Posted by Seth at 01:56 AM | Comments (2) |
June 07, 2005
A Jewish Perspective
Jewish World Review today features an Op Ed by Sam Schulman that seems to me to be dead on, regarding the failure to pass of the EU constitution and what it means to Israel, Let's congratulate the national peoples of Europe for their courage.
Don't be disturbed by the stories from France and the Netherlands that a motley coalition of communists and neo-nazis have defeated the EU constitutional referenda. The restoration of the principle of self-government to the various European nations is the best news for the Jews to come out of Europe since the acquittal of Dreyfus.
The fact is that the European "superstate" was founded on one idea: nationalities cannot be trusted with a state of their own. A majority of Frenchmen or Dutchmen must not be permitted to decide on their own economic and foreign policy--- lest --- well, lest the heavens fall. Under the new European constitution, a panel of unelected experts would take all decision-making power away from individual national groups. The Dutch, the Germans, the French, the Czechs would surrender their ability to govern themselves in the interest of something higher. What, exactly, that higher value might be was never explained--- but if one opposed it, one was a "xenophobe" or a reactionary.
So the national peoples of Europe were about to surrender their states. Needless to say, the notion that, of all people, the Jews should be allowed alone to have a state in which they could govern themselves and choose their own leaders under the rule of law was an outrage to the "European Idea." To the extent that the European Union continued its march against national self-determination, Israel's legitimacy would be eroded.

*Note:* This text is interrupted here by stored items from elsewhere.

(** The page: the seller guard of lines 123 and 138-157, the zod schema run
    by [form.handleSubmit], then [onSubmit] (lines 206-265).  The new row's
    id is [fresh_id]; the insert fails when it is taken or when
    [insert_ok] is false.  The result is the database after the handler and
    the error it reported, if any. *)
Definition submitListing (role : option app_role) (user : option string)
    (current_year : Z) (d : ListingFormData) (photos : Photos)
    (fresh_id : string) (insert_ok : bool) (ok : UploadOutcome) (db : ListingDb)
    : ListingDb * option SubmitError :=
  if negb (canSell role) then (db, Some NoSellerForm) else
  if negb (listingSchema_ok current_year d) then (db, Some SchemaInvalid) else
  match user with
  | None => (db, Some NotSignedIn)
  | Some uid =>
      match validatePhotos (fd_has_box d) (fd_has_papers d) photos with
      | Err t => (db, Some (MissingPhoto t))
      | Ok _ =>
          if negb insert_ok || bool_decide (is_Some (db_listings db !! fresh_id))
          then (db, Some InsertFailed)
          else
            let db1 := mkListingDb (<[fresh_id := new_listing fresh_id uid d]> (db_listings db))
                         (db_photos db) (db_storage db) in
            upload_all ok fresh_id photos
              (photoTypes (fd_has_box d) (fd_has_papers d) photos) 0 db1
      end
  end.

(** ** Active listings and the quota (spec 4.4) *)

Definition is_active (s : listing_status) : bool :=
  match s with draft | pending_review | approved => true | _ => false end.

(** [count_active_listings(_user_id)]. *)
Definition count_active_listings (seller : string) (listings : gmap string Listing) : nat :=
  size (filter (fun kv => l_seller_id kv.2 = seller /\ is_active (l_status kv.2) = true) listings).

(** The photos of a listing in the table. *)
Definition photos_of (listing_id : string) (rows : list PhotoRow) : list string :=
  map ph_photo_type (filter (fun r => ph_listing_id r = listing_id) rows).

(** ** Searching listings

    The text search of the browse page (Browse.tsx lines 127-135) and of
    the admin moderation table (AdminListings.tsx lines 170-174): the
    lower-cased query is a substring of the model, the reference or the
    brand's name ([brand?.name...includes] is [undefined] without a
    brand).  [toLowerCase] is taken on ASCII letters. *)
Definition search_matches (search : string) (brand : option string) (l : Listing) : bool :=
  let q := str_lower search in
  str_includes q (str_lower (l_model l)) ||
  str_includes q (str_lower (l_reference_number l)) ||
  match brand with Some b => str_includes q (str_lower b) | None => false end.

(** ** Example data for the witnesses *)

Definition ex_form : ListingFormData :=
  mkForm "b1" "Submariner Date" "126610LN" None (Some 2023%Z) None excellent true false
    14800 "USD" (Some "Full set, serviced 2025.").

Definition ex_file (t : PhotoType) : File :=
  mkFile (photo_type_name t +:+ ".jpg") "image/jpeg" 10 "jpeg-bytes".

(** Every slot filled but the papers. *)
Definition ex_photos : Photos := fun t => match t with papers => None | _ => Some (ex_file t) end.

Definition ex_empty_db : ListingDb := mkListingDb ∅ [] ∅.

(** A Verified Dealer already at its limit of 25 active listings. *)
Definition ex_active (n : nat) : string * Listing :=
  let id := String (Ascii.ascii_of_nat (65 + n)) EmptyString in
  (id, new_listing id "dealer" ex_form).

Definition ex_full_db : ListingDb :=
  mkListingDb (list_to_map (map ex_active (seq 0 25))) [] ∅.

(** ** Lemmas *)

Lemma photo_type_name_inj t1 t2 : photo_type_name t1 = photo_type_name t2 -> t1 = t2.
Proof. destruct t1, t2; simpl; congruence. Qed.

Lemma validatePhotos_Ok hb hp photos :
  validatePhotos hb hp photos = Ok tt <->
  forall t, t ∈ requiredPhotos hb hp -> photos t <> None.
Proof.
  unfold validatePhotos.
  destruct (find _ _) as [t|] eqn:Hf; split; try done.
  - intros Hall. apply find_some in Hf as [Hin Ht%bool_decide_eq_true_1].
    exfalso. apply (Hall t); [by apply list_elem_of_In | exact Ht].
  - intros _ t Ht Hnone.
    pose proof (find_none _ _ Hf t (proj1 (list_elem_of_In _ _) Ht)) as H.
    simpl in H. rewrite bool_decide_eq_true_2 in H; done.
Qed.

Lemma photoTypes_required hb hp photos :
  (forall t, t ∈ requiredPhotos hb hp -> photos t <> None) ->
  photoTypes hb hp photos = requiredPhotos hb hp.
Proof.
  intros Hall. unfold photoTypes, requiredPhotos.
  destruct hb, hp; simpl;
    repeat rewrite bool_decide_eq_true_2 by (apply Hall; set_solver); reflexivity.
Qed.

Lemma photos_of_app id l1 l2 : photos_of id (l1 ++ l2) = photos_of id l1 ++ photos_of id l2.
Proof. unfold photos_of. by rewrite filter_app, map_app. Qed.

Lemma photos_of_row id path t o :
  photos_of id [mkPhotoRow id path (photo_type_name t) o] = [photo_type_name t].
Proof. unfold photos_of. rewrite filter_cons_True; done. Qed.

(** The upload loop never touches the [listings] table. *)
Lemma upload_all_listings ok id photos types i db :
  db_listings (upload_all ok id photos types i db).1 = db_listings db.
Proof.
  revert i db. induction types as [|t types IH]; intros i db; simpl; [done|].
  destruct (photos t); [|apply IH].
  unfold uploadPhoto. destruct (ok t); simpl; [rewrite IH|]; done.
Qed.

(** When every upload succeeds and every file is present, the loop records
    one row per type, in order. *)
Lemma upload_all_success ok id photos types i db :
  (forall t, t ∈ types -> ok t = true /\ photos t <> None) ->
  (upload_all ok id photos types i db).2 = None /\
  photos_of id (db_photos (upload_all ok id photos types i db).1) =
    photos_of id (db_photos db) ++ map photo_type_name types.
Proof.
  revert i db. induction types as [|t types IH]; intros i db Hall; simpl.
  - by rewrite app_nil_r.
  - destruct (Hall t) as [Hok Hph]; [set_solver|].
    destruct (photos t) as [file|]; [|congruence].
    unfold uploadPhoto. rewrite Hok.
    match goal with |- context [upload_all _ _ _ _ _ ?db'] =>
      destruct (IH (S i) db') as [Herr Hph'] end.
    { intros t' Ht'. apply Hall. set_solver. }
    split; [exact Herr|]. rewrite Hph'. simpl.
    rewrite photos_of_app, photos_of_row, <- app_assoc. reflexivity.
Qed.

(** When every upload succeeds, the loop reports no error. *)
Lemma upload_all_no_error ok id photos types i db :
  (forall t, t ∈ types -> ok t = true) -> (upload_all ok id photos types i db).2 = None.
Proof.
  revert i db. induction types as [|t types IH]; intros i db Hall; simpl; [done|].
  destruct (photos t); [|apply IH; set_solver].
  unfold uploadPhoto. rewrite (Hall t) by set_solver. simpl. apply IH. set_solver.
Qed.

(** The loop reports an error when a present file fails to upload. *)
Lemma upload_all_reports ok id photos types i db t :
  t ∈ types -> ok t = false -> photos t <> None ->
  exists t', (upload_all ok id photos types i db).2 = Some (UploadFailed t').
Proof.
  revert i db. induction types as [|t0 types IH]; intros i db Hin Hfail Hph; [set_solver|].
  simpl. apply elem_of_cons in Hin as [<-|Hin].
  - destruct (photos t) as [file|]; [|congruence].
    unfold uploadPhoto. rewrite Hfail. eauto.
  - destruct (photos t0) as [file|]; [|by apply IH].
    unfold uploadPhoto. destruct (ok t0) eqn:Hok0; [by apply IH | eauto].
Qed.

(** When the uploads of [pre] succeed and that of [t] fails, the loop
    stops at [t]: the rows of [pre] stay written, in order, and [t] is
    reported. *)
Lemma upload_all_stops ok id photos pre t post i db :
  (forall t', t' ∈ pre -> ok t' = true /\ photos t' <> None) -> ok t = false -> photos t <> None ->
  (upload_all ok id photos (pre ++ t :: post) i db).2 = Some (UploadFailed t) /\
  photos_of id (db_photos (upload_all ok id photos (pre ++ t :: post) i db).1) =
    photos_of id (db_photos db) ++ map photo_type_name pre.
Proof.
  intros Hpre Hfail Hph. revert i db. induction pre as [|t0 pre IH]; intros i db; simpl.
  - destruct (photos t) as [file|]; [|congruence].
    unfold uploadPhoto. rewrite Hfail. simpl. by rewrite app_nil_r.
  - destruct (Hpre t0) as [Hok Hph0]; [set_solver|].
    destruct (photos t0) as [file|]; [|congruence].
    unfold uploadPhoto. rewrite Hok.
    match goal with |- context [upload_all _ _ _ _ _ ?db'] =>
      destruct (IH (fun t' Ht' => Hpre t' ltac:(set_solver)) (S i) db') as [Herr Hph'] end.
    split; [exact Herr|]. rewrite Hph'. simpl.
    rewrite photos_of_app, photos_of_row, <- app_assoc. reflexivity.
Qed.

(** What a submission that passes every guard inserts. *)
Lemma submitListing_inserts role uid cy d photos fid ok db :
  canSell role = true -> listingSchema_ok cy d = true ->
  validatePhotos (fd_has_box d) (fd_has_papers d) photos = Ok tt ->
  db_listings db !! fid = None ->
  let res := submitListing role (Some uid) cy d photos fid true ok db in
  db_listings res.1 = <[fid := new_listing fid uid d]> (db_listings db) /\
  res = upload_all ok fid photos (requiredPhotos (fd_has_box d) (fd_has_papers d)) 0
          (mkListingDb (<[fid := new_listing fid uid d]> (db_listings db))
             (db_photos db) (db_storage db)).
Proof.
  intros Hsell Hschema Hval Hfresh. unfold submitListing.
  rewrite Hsell, Hschema, Hval.
  rewrite (bool_decide_eq_false_2 (is_Some _)) by (rewrite Hfresh; by intros [? ?]).
  cbn -[photoTypes upload_all].
  rewrite photoTypes_required by (by apply validatePhotos_Ok).
  split; [by rewrite upload_all_listings | reflexivity].
Qed.

(** Inserting a fresh active listing of [seller] adds one to its count. *)
Lemma count_active_insert_fresh seller fid l listings :
  listings !! fid = None -> l_seller_id l = seller -> is_active (l_status l) = true ->
  count_active_listings seller (<[fid := l]> listings) = S (count_active_listings seller listings).
Proof.
  intros Hfresh Hs Ha. unfold count_active_listings.
  rewrite map_filter_insert_True by (simpl; auto).
  apply map_size_insert_None. apply map_lookup_filter_None_2. by left.
Qed.

(** ** Properties *)

(** C13: a submission that passes the seller guard, the schema and the photo
    check, with a fresh id and every upload succeeding, inserts the listing
    as [pending_review] and records exactly the required photos, in the
    order [dial], [caseback], [side], [clasp], then [box] and [papers] when
    the watch comes with them; no error is reported. *)
Theorem submitListing_success role uid cy d photos fid ok db :
  canSell role = true -> listingSchema_ok cy d = true ->
  validatePhotos (fd_has_box d) (fd_has_papers d) photos = Ok tt ->
  db_listings db !! fid = None -> photos_of fid (db_photos db) = [] ->
  (forall t, ok t = true) ->
  let res := submitListing role (Some uid) cy d photos fid true ok db in
  res.2 = None /\
  db_listings res.1 !! fid = Some (new_listing fid uid d) /\
  l_status (new_listing fid uid d) = pending_review /\
  photos_of fid (db_photos res.1) = map photo_type_name (requiredPhotos (fd_has_box d) (fd_has_papers d)).
Proof.
  intros Hsell Hschema Hval Hfresh Hnone Hok res.
  destruct (submitListing_inserts role uid cy d photos fid ok db Hsell Hschema Hval Hfresh)
    as [Hl Hres].
  fold res in Hl, Hres. rewrite Hres.
  pose proof (proj1 (validatePhotos_Ok _ _ _) Hval) as Hall.
  destruct (upload_all_success ok fid photos (requiredPhotos (fd_has_box d) (fd_has_papers d)) 0
    (mkListingDb (<[fid := new_listing fid uid d]> (db_listings db)) (db_photos db) (db_storage db)))
    as [Herr Hph]; [intros t Ht; split; [apply Hok | apply (Hall t Ht)]|].
  rewrite Herr, Hph, <- Hres, Hl. simpl. rewrite Hnone, lookup_insert_eq. auto.
Qed.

I agree. The Weasel States, who carry the most weight in the EU, pretty much call the shots at the U.N., and that unctuous, corrupt, anti-America, anti-Israel bureaucracy has, for as long as I can remember, opposed Israel at every turn, siding with the Palestinians and whatever other Arab countries have had issues with Israel.
Posted by Seth at 07:19 PM |
May 29, 2005
Update
The rejection of the proposed EU constitution is now official, the link in the preceding post now reaches the updated Wall Street Journal article, Here...
Posted by Seth at 11:11 PM |
"Way To Go" For French Voters
Today's Wall Street Journal Online features a story titled France Rejects EU Constitution.
Paris-- The French decisively rejected the European Union's proposed new constitution, plunging the bloc into polical paralysis and putting at least a temporary break on five decades of movement toward an ever-stronger pan-European government.
President Jacques Chirac said in a televised address late Sunday that he would decide later this week whether to shuffle his cabinet in response to the vote, which amounted to a bitter personal defeat for the French leader. A staunch supporter of the constitution, he conceded that his countrymen had spurned the charter, after partial official results indicated that the "no" vote was carrying the day by a margin of 57% to 43%.
This veering off from voting with Chirac could signal the beginnings of a lack of confidence among the rank and file Frenchman for Jock--sorry, I meant Jacques, which could be good news for that weasel country. Maybe the next president over there will be a little bit honest and also be endowed with a spine. Wait, we're talking France here, what am I saying!?
As far as the EU is concerned, I've never thought the concept was a very good idea. I would hate to see the United States surrender some of our sovereignty by joining a bloc of countries like that. Imagine having a lot of our policies decided during a vote by Bolivia, Costa Rica and Canada.